Test of Discrete Event Systems - 21.12.2020
Exercise 1
An electronic device driving the opening of a safe generates one of three numbers, 0, 1, or 2, according to the following rules:
i) if 0 was generated last, then the next number is 0 again with probability 1/2 or 1 with probability 1/2;
ii) if 1 was generated last, then the next number is 1 again with probability 2/5 or 2 with probability 3/5;
iii) if 2 was generated last, then the next number is either 0 with probability 7/10 or 1 with probability 3/10.
Moreover, the first generated number is 0 with probability 3/10, 1 with probability 3/10, and 2 with probability 2/5. The safe is opened the first time the sequence 120 takes place.

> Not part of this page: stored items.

Lemma bbm_alloc_loop_runs (fuel : nat) f e hs dk il i :
  at_env e hs None dk → BInv f hs dk il → layout (sb f) → allocatable f hs → 1 ≤ spare f →
  0 ≤ i ≤ nb_dbm (sb f) → nb_dbm (sb f) - i < Z.of_nat fuel → passed (sb f) (lblk f dk) (i * BITS) →
  runs (bbm_alloc_loop fuel i (Sys f e)) (λ r s', ∃ d', at_env (s_env s') hs None dk ∧
    step f hs dk il d' 1 (s_fs s') ∧ bbm_alloc_post (sb f) (lblk f dk) r d').
Proof.
  intros He HB Hlo Hal Hsp. revert f e He HB Hlo Hal Hsp i.
  induction fuel as [|fuel IH]; intros f e He HB Hlo Hal Hsp i Hi Hf Hset; [lia|].
  cbn [bbm_alloc_loop]. mstep (get_sb_run f e).
  pose proof Hlo as [[? ?] [? ?] [? ?] [? ?] [? ?] [? ?] ?].
  destruct (Z.ltb_spec i (nb_dbm (sb f))) as [Hlt|Hge].
  2:{ exists (lblk f dk). split_and!; [done|by eapply step_weaken; [by apply step_refl|done|lia]|].
      left. split_and!; [done..|]. intros j Hj. rewrite BITS_val in *. apply Hset; lia. }
  rewrite (wrap_small 32) by lia. set (n := dbm_start (sb f) + i).
  assert (blk_ok n) as Hn by (unfold blk_ok, n; lia).
  apply runs_bind. eapply runs_mono; [apply (read_runs f e hs dk il n He HB Hn); [apply Hal; lia|done]|].
  intros r [f1 e1] (blk & e1' & -> & Ee & He1 & Hg). simpl in Ee, He1, Hg. subst e1'.
  pose proof Hg as (_ & _ & (b & Hb & _ & _ & Hc & _) & _).
  mstep (get_buf_run blk f1 e1 b Hb).
  assert (wf_bytes (cb_buf b)) as Hwf by (rewrite Hc; by apply (lblk_wf f hs dk il)).
  destruct (find_first_zero_run FS_BLK_SIZE (cb_buf b) BITS (Sys f1 e1) Hwf) as (z & Hz & Hzs); [done..|].
  mstep Hz. destruct Hzs as [[-> Hall]|(Hzr & Hzb & Hall)].
  - (* the whole bitmap block is in use *)
    change (0 <=? -1) with false. cbn iota. apply runs_bind.
    eapply runs_mono; [by apply (release_clean f f1 e1 hs dk il n blk He1 Hg)|].
    intros _ [f2 e2] [He2 Hst]. simpl in *. pose proof Hst as (HB2 & Hf2 & Hl2 & Hs2 & Hk2).
    pose proof Hf2 as (_ & _ & Esb & _).
    eapply runs_mono; [apply (IH f2 e2 He2 HB2); rewrite ?Esb; try done; try lia|].
    + intros k Hk. apply (step_unheld f hs dk il _ _ f2 k Hst), Hal. by rewrite Esb in Hk.
    + replace ((i + 1) * BITS) with (i * BITS + BITS) by ring. rewrite Hc in Hall.
      intros k Hk Hkn. unfold dbit. rewrite Hl2. by apply (passed_row (sb f) (lblk f dk) i BITS); [lia|rewrite BITS_val; lia|..].
    + intros r [f3 e3] (d' & He3 & Hst3 & Hpost). exists d'. rewrite Esb in Hpost.
      split_and!; [done|eapply step_weaken; [exact (step_trans _ _ _ _ _ _ _ _ _ _ Hst Hst3)|done|lia]|].
      by apply (alloc_post_ext _ _ (lblk f2 dk)).
  - (* a zero bit *)
    destruct (Z.leb_spec 0 z) as [_|]; [|lia].
    apply (alloc_at f f1 e1 hs dk il i z blk b); try done; [lia|].
    apply passed_row; [lia..|done|fold n; by rewrite <-Hc].
Qed.

Lemma bbm_alloc_runs f e hs dk il :
  at_env e hs None dk → BInv f hs dk il → layout (sb f) → allocatable f hs → 1 ≤ spare f →
  runs (bbm_alloc (Sys f e)) (λ r s', ∃ d', at_env (s_env s') hs None dk ∧
    step f hs dk il d' 1 (s_fs s') ∧ bbm_alloc_post (sb f) (lblk f dk) r d').
Proof.
  intros He HB Hlo Hal Hsp. unfold bbm_alloc. mstep (get_sb_run f e). pose proof (lo_dbm _ Hlo).
  apply bbm_alloc_loop_runs; try done; [lia..|]. intros k Hk. lia.
Qed.

(** What [bbm_free] does to the blocks. *)
Definition bbm_free_post (m : fs_meta) d (n r : Z) d' : Prop :=
  if decide (data_start m ≤ n < nb_blk m) then
    r = 0 ∧ ∃ b', bit_set (d (dbm_blk m (n - data_start m))) b' ((n - data_start m) mod BITS) false ∧
      ∀ k, d' k = upd d (dbm_blk m (n - data_start m)) b' k
  else r = - EINVAL ∧ ∀ k, d' k = d k.

Lemma bbm_free_runs f e hs dk il n :
  at_env e hs None dk → BInv f hs dk il → layout (sb f) → allocatable f hs → 1 ≤ spare f → 0 ≤ n < 2 ^ 32 →
  runs (bbm_free n (Sys f e)) (λ r s', ∃ d', at_env (s_env s') hs None dk ∧
    step f hs dk il d' 1 (s_fs s') ∧ bbm_free_post (sb f) (lblk f dk) n r d').
Proof.
  intros He HB Hlo Hal Hsp Hn. unfold bbm_free. mstep (get_sb_run f e).
  pose proof Hlo as [[? ?] [? ?] [? ?] [? ?] [? ?] [? ?] ?]. rewrite (wrap_small 32 (_ + _)) by lia.
  unfold bbm_free_post. destruct (decide _) as [Hin|Hout].
  2:{ assert ((n <? data_start (sb f)) || (data_start (sb f) + nb_dblk (sb f) <=? n) = true) as -> by lia.
      exists (lblk f dk). split_and!; [done|by eapply step_weaken; [by apply step_refl|done|lia]|done..]. }
  assert ((n <? data_start (sb f)) || (data_start (sb f) + nb_dblk (sb f) <=? n) = false) as -> by lia.
  rewrite (wrap_small 32 (n - _)), sext_small by lia. set (j := n - data_start (sb f)).
  pose proof (dbm_blk_range (sb f) j Hlo ltac:(lia)) as Hr. unfold dbm_blk in *. rewrite BITS_val in *.
  rewrite Z.quot_div_nonneg, Z.rem_mod_nonneg by lia. rewrite (wrap_small 32) by lia.
  set (q := dbm_start (sb f) + j / 32768). assert (blk_ok q) as Hq by (unfold blk_ok, q; lia).
  apply runs_bind. eapply runs_mono; [apply (read_runs f e hs dk il q He HB Hq); [apply Hal; lia|done]|].
  intros r [f1 e1] (blk & e1' & -> & Ee & He1 & Hg). simpl in Ee, He1, Hg. subst e1'.
  pose proof Hg as (_ & _ & (b & Hb & _ & _ & Hc & _) & _). mstep (get_buf_run blk f1 e1 b Hb).
  assert (wf_bytes (cb_buf b)) as Hwf by (rewrite Hc; by apply (lblk_wf f hs dk il)).
  pose proof (Z.mod_pos_bound j 32768 ltac:(lia)) as Hm.
  destruct (clear_bit_run FS_BLK_SIZE (cb_buf b) (j mod 32768) (Sys f1 e1) Hwf) as (b' & Hb' & Hwf' & Hbit & _); [lia| |done|].
  { apply Z.div_lt_upper_bound; [lia|]. change FS_BLK_SIZE with 4096. lia. }
  mstep Hb'. apply (release_dirty _ _ f f1 e1 hs dk il q blk b' He1 Hg Hwf'). intros s' He' Hst.
  exists (upd (lblk f dk) q b'). split_and!; [done..|]. exists b'. rewrite <-Hc. done.
Qed.

(** What [balloc] does to the blocks: block [data_start + j] of the lowest free
    bit [j] is taken and zeroed. *)
Definition takes (m : fs_meta) d (j : Z) d' : Prop :=
  0 ≤ j < nb_dblk m ∧ dbit m d j = false ∧ (∀ k, 0 ≤ k < j → dbit m d k = true) ∧
  d' (data_start m + j) = ∅ ∧ (∀ k, 0 ≤ k < nb_dblk m → dbit m d' k = (if decide (k = j) then true else dbit m d k)) ∧
  ∀ n, n ≠ data_start m + j → n ≠ dbm_blk m j → d' n = d n.
Definition balloc_post (m : fs_meta) d (r : Z) d' : Prop :=
  (r = - ENOSPC ∧ (∀ n, d' n = d n) ∧ ∀ j, 0 ≤ j < nb_dblk m → dbit m d j = true) ∨
  (∃ j, r = data_start m + j ∧ takes m d j d').

(** Free blocks are not held. *)
Definition free_unheld f (hs : gset lock) d : Prop :=
  ∀ j, 0 ≤ j < nb_dblk (sb f) → dbit (sb f) d j = false → unheld f hs (data_start (sb f) + j).

Lemma dbit_ext m d d' k : d (dbm_blk m k) = d' (dbm_blk m k) → dbit m d k = dbit m d' k.
Proof. unfold dbit. by intros ->. Qed.

Lemma takes_intro m d d1 j b' d' :
  layout m → 0 ≤ j < nb_dblk m → dbit m d j = false → (∀ k, 0 ≤ k < j → dbit m d k = true) →
  bit_set (d (dbm_blk m j)) b' (j mod BITS) true → (∀ n, d1 n = upd d (dbm_blk m j) b' n) →
  (∀ n, d' n = upd d1 (data_start m + j) ∅ n) →
  takes m d j d'.
Proof.
  intros Hlo Hj Hf Hlow Hbs Hd1 Hd'. split_and!; [lia..|done|done|by rewrite Hd', upd_eq| |].
  - intros k Hk. rewrite <-(dbit_upd m d j b' true k) by (done || lia). apply dbit_ext.
    rewrite Hd', upd_ne, Hd1; [done|].
    pose proof (dbm_blk_range m k Hlo Hk). pose proof (lo_itab _ Hlo). pose proof (lo_data _ Hlo). lia.
  - intros n Hn1 Hn2. by rewrite Hd', upd_ne, Hd1, upd_ne.
Qed.

Lemma balloc_runs f e hs dk il :
  at_env e hs None dk → BInv f hs dk il → layout (sb f) → allocatable f hs → free_unheld f hs (lblk f dk) → 2 ≤ spare f →
  runs (balloc (Sys f e)) (λ r s', ∃ d', at_env (s_env s') hs None dk ∧
    step f hs dk il d' 2 (s_fs s') ∧ balloc_post (sb f) (lblk f dk) r d').
Proof.
  intros He HB Hlo Hal Hfr Hsp. unfold balloc. apply runs_bind.
  eapply runs_mono; [by apply (bbm_alloc_runs f e hs dk il); [done..|lia]|].
  intros r [f1 e1] (d1 & He1 & Hst & Hpost). simpl in He1, Hst.
  pose proof Hlo as [[? ?] [? ?] [? ?] [? ?] [? ?] _ _].
  pose proof Hst as (HB1 & _ & Hl1 & Hs1 & _).
  destruct Hpost as [(-> & Hd & Hall)|(j & b' & Hj & -> & Hf & Hlow & Hbs & Hd)].
  { exists (lblk f dk). split_and!; [done|by eapply step_weaken; [exact Hst|done|lia]|by left]. }
  destruct (Z.ltb_spec (data_start (sb f) + j) 0) as [|_]; [lia|]. rewrite (wrap_small 32) by lia.
  assert (blk_ok (data_start (sb f) + j)) as Hq by (unfold blk_ok; lia).
  apply runs_bind. eapply runs_mono; [apply (read_runs f1 e1 hs dk il _ He1 HB1 Hq); [|lia]|].
  { apply (step_unheld f hs dk il _ _ f1 _ Hst). by apply Hfr. }
  intros r [f2 e2] (i & e2' & -> & Ee & He2 & Hg). simpl in Ee, He2, Hg. subst e2'.
  pose proof Hg as (_ & _ & (b & Hb & _) & _).
  apply (release_dirty _ _ f1 f2 e2 hs dk il _ i ∅ He2 Hg wf_empty). intros s' He' Hst'.
  exists (upd (lblk f1 dk) (data_start (sb f) + j) ∅).
  split_and!; [done|exact (step_trans _ _ _ _ _ _ _ _ _ _ Hst Hst')|]. right. exists j. split; [done|].
  apply (takes_intro _ _ d1 j b'); try done. intros n. unfold upd. by rewrite Hl1.
Qed.

(** What [bfree] does to the blocks: the cached copy of [n] is dropped, then its bit cleared. *)
Definition bfree_post (m : fs_meta) dk d (n r : Z) d' : Prop :=
  bbm_free_post m (upd d n (dk (sector n))) n r d'.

1. Define a discrete time Markov chain for the above described opening mechanism of the safe.
2. Compute the probability that the safe is opened with the fourth generated number.
3. Compute the average length of the sequence generated to open the safe.
Exercise 2
A study of the strengths of the basketball teams of the main American universities shows that, if a university has a strong team one year, it is equally likely to have a strong team or an average team next year; if it has an average team, it is average next year with 50% probability, and if it changes, it is just as likely to become strong as weak; if it is weak, it has 65% probability of remaining so, otherwise it becomes average.
1. What is the probability that a team is strong on the long run?
2. Assume that a team is strong. Compute the probability that it is strong for at least three consecutive years.
3. Assume that a team is weak. How many years are needed on average for it to become strong?
4. Assume that a team is weak. Compute the probability that, in the next ten years, it is strong at least two years.